福井県立大学 地域経済研究所 教授 青木 和人

 福井に住んで一年が過ぎようとしている。四季の彩り、地元の人々の穏やかな気質、そして生活のしやすさを日々実感する中で、私の関心は、ますます統計から見た福井のすがたに向いている。令和2年(2020年)の国勢調査結果では、福井県の地域性や生活特性が随所に表れていた。そして、令和7年(2025年)10月に予定されている次回の国勢調査が、どのような変化を私たちに示してくれるのか、静かに期待を抱いている。

 このような国勢調査結果などの統計結果を簡単にわかりやすく可視化してくれるツールとして、内閣府・経済産業省が提供するRESAS(地域経済分析システム)がある。RESASの人口マップ機能では、人口構成や年齢別構造、昼夜間人口、自然増減・社会増減などが地図やグラフで視覚的に示され、統計結果の意味を直感的に理解できる。2025年の国勢調査結果も、RESASにて地域を読み解くことができるだろう。

 RESASの人口マップ機能における人口構成分析では、1960年から2050年(推計値)までの人口推移を地図とグラフで確認できる。福井市を例にとれば、令和2年(2020年)までの国勢調査結果を基に、総人口は1995年を境に減少傾向にあり、生産年齢人口が縮小する一方で老年人口が増加している。これが現在、どこまで進行しているのか、2025年の国勢調査がその実態を明らかにしてくれる。

 また、人口ピラミッドで表示される性別・年齢別構成の変化も重要である。2020年の福井市では、30代~60代の働き盛り世代の人口が厚く、比較的バランスの取れた構造である。しかし、2050年になると、65歳以上の高齢層が占める割合がさらに増加し、特に80歳以上の人口が顕著に増えることが推計されている。一方で、0~14歳の年少人口や20~40代の若年・生産年齢人口は大幅に減少し、さらに少子高齢化が進行した構造になることが予測されている。2025年国勢調査結果は、この推計値を変化させるため、今後の福井県のすがたを見極める重要な材料となるだろう。
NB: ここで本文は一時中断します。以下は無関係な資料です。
(** [p.mkdir(parents=True, exist_ok=True)]: the kernel refuses before
    anything is created when a prefix is a regular file. *)
Definition mkdir (p : Path) : M unit :=
  fun env w =>
    let q := resolve env p in
    match mkdir_parents q (fs w) with
    | Some f' => (Ok tt, mkWorld f' (heap w) (draws w) (trace w))
    | None =>
        (Raise (if fs_is_file (fs w) q then FileExistsError q
                else NotADirectoryError q), w)
    end.

Definition is_dir (p : Path) : M bool :=
  fun env w => (Ok (fs_is_dir (fs w) (resolve env p)), w).
Definition is_file (p : Path) : M bool :=
  fun env w => (Ok (fs_is_file (fs w) (resolve env p)), w).
Definition exists_ (p : Path) : M bool :=
  fun env w => (Ok (fs_exists (fs w) (resolve env p)), w).

Definition is_under (dir p : Path) : bool :=
  (length dir <? length p)%nat && bool_decide (take (length dir) p = dir).

(** [list(dir.glob(pattern))]: what is yielded lies below [dir]. *)
Definition fs_glob (env : Env) (f : gmap Path node) (dir : Path)
  (pattern : string) : list Path :=
  map fst
    (map_to_list
       (filter (fun kv : Path * node =>
                  Is_true (is_under dir (fst kv)
                           && glob_select env dir pattern (fst kv))) f)).

Definition glob (dir : Path) (pattern : string) : M (list Path) :=
  fun env w => (Ok (fs_glob env (fs w) (resolve env dir) pattern), w).

Definition write_file (p : Path) (c : content) : M unit :=
  fun env w =>
    let q := resolve env p in
    if fs_is_dir (fs w) q then (Raise (FileExistsError q), w)
    else if fs_is_dir (fs w) (removelast q)
    then (Ok tt, mkWorld (<[q := File c]> (fs w)) (heap w) (draws w) (trace w))
    else (Raise (FileNotFoundError q), w).

(** ** Randomness *)

(** [random.seed(); random.randint(lo, hi)]: both ends are included. *)
Definition randint (lo hi : Z) : M Z :=
  fun env w =>
    (Ok (lo + os_entropy env (draws w) mod (hi - lo + 1))%Z,
     mkWorld (fs w) (heap w) (S (draws w)) (trace w)).

(** ** pydantic field parsing *)

Definition as_str (c : cfg) : option string :=
  match c with CVal (SStr s) => Some s | _ => None end.
Definition as_int (c : cfg) : option Z :=
  match c with CVal (SInt z) => Some z | _ => None end.
Definition as_bool (c : cfg) : option bool :=
  match c with CVal (SBool b) => Some b | _ => None end.

(** A field declared [T = None]: a missing key and [None] both give [None]. *)
Definition opt_field {A} (conv : cfg -> option A) (k : string) (d : kwargs)
  : M (option A) :=
  match assoc k d with
  | None | Some (CVal SNone) => ret None
  | Some c =>
      match conv c with
      | Some a => ret (Some a)
      | None => raise (ValidationError k)
      end
  end.

(** A field with a default that is not [None]. *)
Definition dflt_field {A} (conv : cfg -> option A) (k : string) (dflt : A)
  (d : kwargs) : M A :=
  match assoc k d with
  | None => ret dflt
  | Some c =>
      match conv c with
      | Some a => ret a
      | None => raise (ValidationError k)
      end
  end.

Definition req_field {A} (conv : cfg -> option A) (k : string) (d : kwargs)
  : M A :=
  match assoc k d with
  | Some c =>
      match conv c with
      | Some a => ret a
      | None => raise (ValidationError k)
      end
  | None => raise (ValidationError k)
  end.

(** pydantic validates every field of a model before it raises: a field
    that does not validate is recorded, it is left out of [values], and the
    next field is validated.  What is recorded is what the validators of the
    field raise as [ValueError] (a [ValidationError] is one), [TypeError] or
    [AssertionError]; every other exception leaves the validation at once. *)
Definition is_field_error (e : exn) : bool :=
  match e with
  | ValueError _ | TypeError _ | ValidationError _ => true
  | _ => false
  end.

Definition try_field {A} (m : M A) : M (Res A) :=
  fun env w =>
    match m env w with
    | (Ok a, w') => (Ok (Ok a), w')
    | (Raise e, w') =>
        if is_field_error e then (Ok (Raise e), w') else (Raise e, w')
    end.

(** [**cfg]: unpacking needs a mapping. *)
Definition as_kwargs (c : cfg) : M kwargs :=
  match c with
  | CDict kvs => ret kvs
  | _ => raise (TypeError "argument after ** must be a mapping")
  end.

(** ** [str.strip(".")] *)

Fixpoint lstrip_dot (s : string) : string :=
  match s with
  | String c s' => if Ascii.eqb c "."%char then lstrip_dot s' else s
  | EmptyString => EmptyString
  end.

Fixpoint rstrip_dot (s : string) : string :=
  match s with
  | EmptyString => EmptyString
  | String c s' =>
      match rstrip_dot s' with
      | EmptyString => if Ascii.eqb c "."%char then EmptyString
                       else String c EmptyString
      | t => String c t
      end
  end.

Definition strip_dot (s : string) : string := rstrip_dot (lstrip_dot s).

(** [f"{x}"] for an [Optional[int]] *)
Definition fmt_int (z : option Z) : string :=
  match z with
  | Some z => pretty z
  | None => "None"
  end.

(** ** [class PathConfig(BaseModel)] *)

Module PathConfig.

Record t := mk {
  task_name : string;
  root : option string;
  batch_name : option string;
  verbose : bool
}.

(** [extra = "ignore"]: other keys are dropped. *)
Definition __init__ (data : kwargs) : M t :=
  data <- match data with
          | [] => env <- ask ;; as_kwargs (compose env "path=__batch__")
          | _ => ret data
          end ;;
  task_name <- dflt_field as_str "task_name" "default-task" data ;;
  root <- opt_field as_str "root" data ;;
  batch_name <- opt_field as_str "batch_name" data ;;
  verbose <- dflt_field as_bool "verbose" false data ;;
  ret (mk task_name root batch_name verbose).

(** The properties below only compute; [Path(None)] and [p / None] are
    type errors. *)
Definition root_dir (self : t) : Res Path :=
  match root self with
  | Some r => Ok (Path_of r)
  | None => Raise (TypeError "expected str, bytes or os.PathLike object")
  end.

Definition sub (self : t) (seg : string) : Res Path :=
  match root_dir self with
  | Ok d => Ok (joinpath d seg)
  | Raise e => Raise e
  end.

Definition output_dir (self : t) : Res Path := sub self "outputs".

Definition batch_dir (self : t) : Res Path :=
  match output_dir self, batch_name self with
  | Ok d, Some b => Ok (joinpath d b)
  | Ok _, None => Raise (TypeError "unsupported operand type(s) for /")
  | Raise e, _ => Raise e
  end.

Definition library_dir (self : t) : Res Path := sub self "libs".
Definition data_dir (self : t) : Res Path := sub self "data".
Definition model_dir (self : t) : Res Path := sub self "models".
Definition cache_dir (self : t) : Res Path := sub self "cache".
Definition tmp_dir (self : t) : Res Path := sub self "tmp".

End PathConfig.

(** ** [class BaseBatchConfig(BaseModel)] *)

Module BaseBatchConfig.

(** [num_workers], [device] and [num_devices] are validated with the other
    fields; this layer reads them nowhere, and the record leaves them out. *)
Record t := mk {
  batch_name : string;
  batch_num : option Z;
  output_dir : Path;
  output_suffix : option string;
  output_extention : string;
  random_seed : bool;
  seed : option Z;
  resume_run : bool;
  resume_latest : bool;
  config_yaml : string;
  config_json : string;
  config_dirname : string;
  verbose : bool
}.

Definition with_batch_num (n : option Z) (b : t) : t :=
  mk (batch_name b) n (output_dir b) (output_suffix b) (output_extention b)
     (random_seed b) (seed b) (resume_run b) (resume_latest b)
     (config_yaml b) (config_json b) (config_dirname b) (verbose b).

Definition with_batch_name (s : string) (b : t) : t :=
  mk s (batch_num b) (output_dir b) (output_suffix b) (output_extention b)
     (random_seed b) (seed b) (resume_run b) (resume_latest b)
     (config_yaml b) (config_json b) (config_dirname b) (verbose b).

Definition with_output_dir (p : Path) (b : t) : t :=
  mk (batch_name b) (batch_num b) p (output_suffix b) (output_extention b)
     (random_seed b) (seed b) (resume_run b) (resume_latest b)
     (config_yaml b) (config_json b) (config_dirname b) (verbose b).

(** [@validator("seed")] *)
Definition _validate_seed (v : option Z) (random_seed : bool) : M Z :=
  match v with
  | Some z =>
      if random_seed || (z <? 0)%Z then randint 0 (2 ^ 32 - 1) else ret z
  | None => randint 0 (2 ^ 32 - 1)
  end.

(** [@validator("output_extention")] *)
Definition _validate_output_extention (v : option string) : string :=
  match v with
  | Some s => if String.eqb s "" then "" else strip_dot s
  | None => ""
  end.

Definition as_verbose (c : cfg) : option bool :=
  match c with
  | CVal (SBool b) => Some b
  | CVal (SInt z) => Some (negb (z =? 0)%Z)
  | _ => None
  end.

(** The field [output_extention] with its validator.  pydantic runs the
    validators of a field only when the key is supplied: a missing
    [output_extention] stays [""].  A [None] that is supplied reaches the
    validator. *)
Definition output_extention_field (data : kwargs) : M string :=
  match assoc "output_extention" data with
  | None => ret ""
  | Some _ =>
      v <- opt_field as_str "output_extention" data ;;
      ret (_validate_output_extention v)
  end.

(** The field [seed] with its validator: a missing [seed] stays [None], a
    [None] that is supplied reaches the validator.  The validator reads
    [values["random_seed"]], and [values] holds no [random_seed] when that
    field did not validate. *)
Definition seed_field (data : kwargs) (random_seed : Res bool)
  : M (option Z) :=
  match assoc "seed" data with
  | None => ret None
  | Some _ =>
      v <- opt_field as_int "seed" data ;;
      random_seed <- match random_seed with
                     | Ok b => ret b
                     | Raise _ => raise (KeyError "random_seed")
                     end ;;
      s <- _validate_seed v random_seed ;;
      ret (Some s)
  end.

(** [super().__init__] on the keyword arguments: every field is validated,
    in the order of the fields, and the error that is raised then is
    named after the first field that did not validate. *)
Definition validate (data : kwargs) : M t :=
  env <- ask ;;
  batch_name <- try_field (req_field as_str "batch_name" data) ;;
  batch_num <- try_field (opt_field as_int "batch_num" data) ;;
  output_dir <- try_field
                  (dflt_field (fun c => Path_of <$> as_str c) "output_dir"
                     (joinpath (cwd env) "outputs") data) ;;
  output_suffix <- try_field (opt_field as_str "output_suffix" data) ;;
  output_extention <- try_field (output_extention_field data) ;;
  random_seed <- try_field (dflt_field as_bool "random_seed" true data) ;;
  seed <- try_field (seed_field data random_seed) ;;
  resume_run <- try_field (dflt_field as_bool "resume_run" false data) ;;
  resume_latest <- try_field
                     (dflt_field as_bool "resume_latest" false data) ;;
  num_workers <- try_field (dflt_field as_int "num_workers" 1%Z data) ;;
  device <- try_field (dflt_field as_str "device" "cpu" data) ;;
  num_devices <- try_field (opt_field as_int "num_devices" data) ;;
  verbose <- try_field (dflt_field as_verbose "verbose" false data) ;;
  config_yaml <- try_field
                   (dflt_field as_str "config_yaml" "config.yaml" data) ;;
  config_json <- try_field
                   (dflt_field as_str "config_json" "config.json" data) ;;
  config_dirname <- try_field
                      (dflt_field as_str "config_dirname" "configs" data) ;;
  batch_name <- lift batch_name ;;
  batch_num <- lift batch_num ;;
  output_dir <- lift output_dir ;;
  output_suffix <- lift output_suffix ;;
  output_extention <- lift output_extention ;;
  random_seed <- lift random_seed ;;
  seed <- lift seed ;;
  resume_run <- lift resume_run ;;
  resume_latest <- lift resume_latest ;;
  lift num_workers ;;;
  lift device ;;;
  lift num_devices ;;;
  verbose <- lift verbose ;;
  config_yaml <- lift config_yaml ;;
  config_json <- lift config_json ;;
  config_dirname <- lift config_dirname ;;
  ret (mk batch_name batch_num output_dir output_suffix output_extention
          random_seed seed resume_run resume_latest
          config_yaml config_json config_dirname verbose).

Definition batch_dir (self : t) : M Path :=
  let batch_dir := joinpath (output_dir self) (batch_name self) in
  mkdir batch_dir ;;;
  ret batch_dir.

Definition config_dir (self : t) : M Path :=
  d <- batch_dir self ;;
  let config_dir := joinpath d (config_dirname self) in
  mkdir config_dir ;;;
  ret config_dir.

Definition file_prefix (self : t) : string :=
  batch_name self +:+ "(" +:+ fmt_int (batch_num self) +:+ ")".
 さらに、自然増減分析では、出生率と死亡率の差が視覚的に明らかになる。福井県における合計特殊出生率と人口推移(実績値および将来推計)グラフを表示してみると、福井県では、出生率は、1985年以降低下を続け、2005年ごろに底を打ったことが見てとれる。2005年以降は一時的に出生率が回復傾向を示し、2010年から2015年ごろにかけて1.6前後まで回復していたが、2020年以降、また低下している。

 国勢調査は、ただの人口調査ではない。それは、地域の今を記録し、未来を見通す羅針盤である。そして、その羅針盤を使いこなすために、RESASのような可視化ツールが私達にも簡単に活用できるようになった。数字と地図を重ね合わせることで、福井県のこれからの選択肢が、より具体的な形で私たちの前に現れるであろう。2025年、福井は何を得て、何を失い、何に挑もうとしているのか。その全体像をつかむために、2025年国勢調査結果をRESASにより、把握できることを期待している。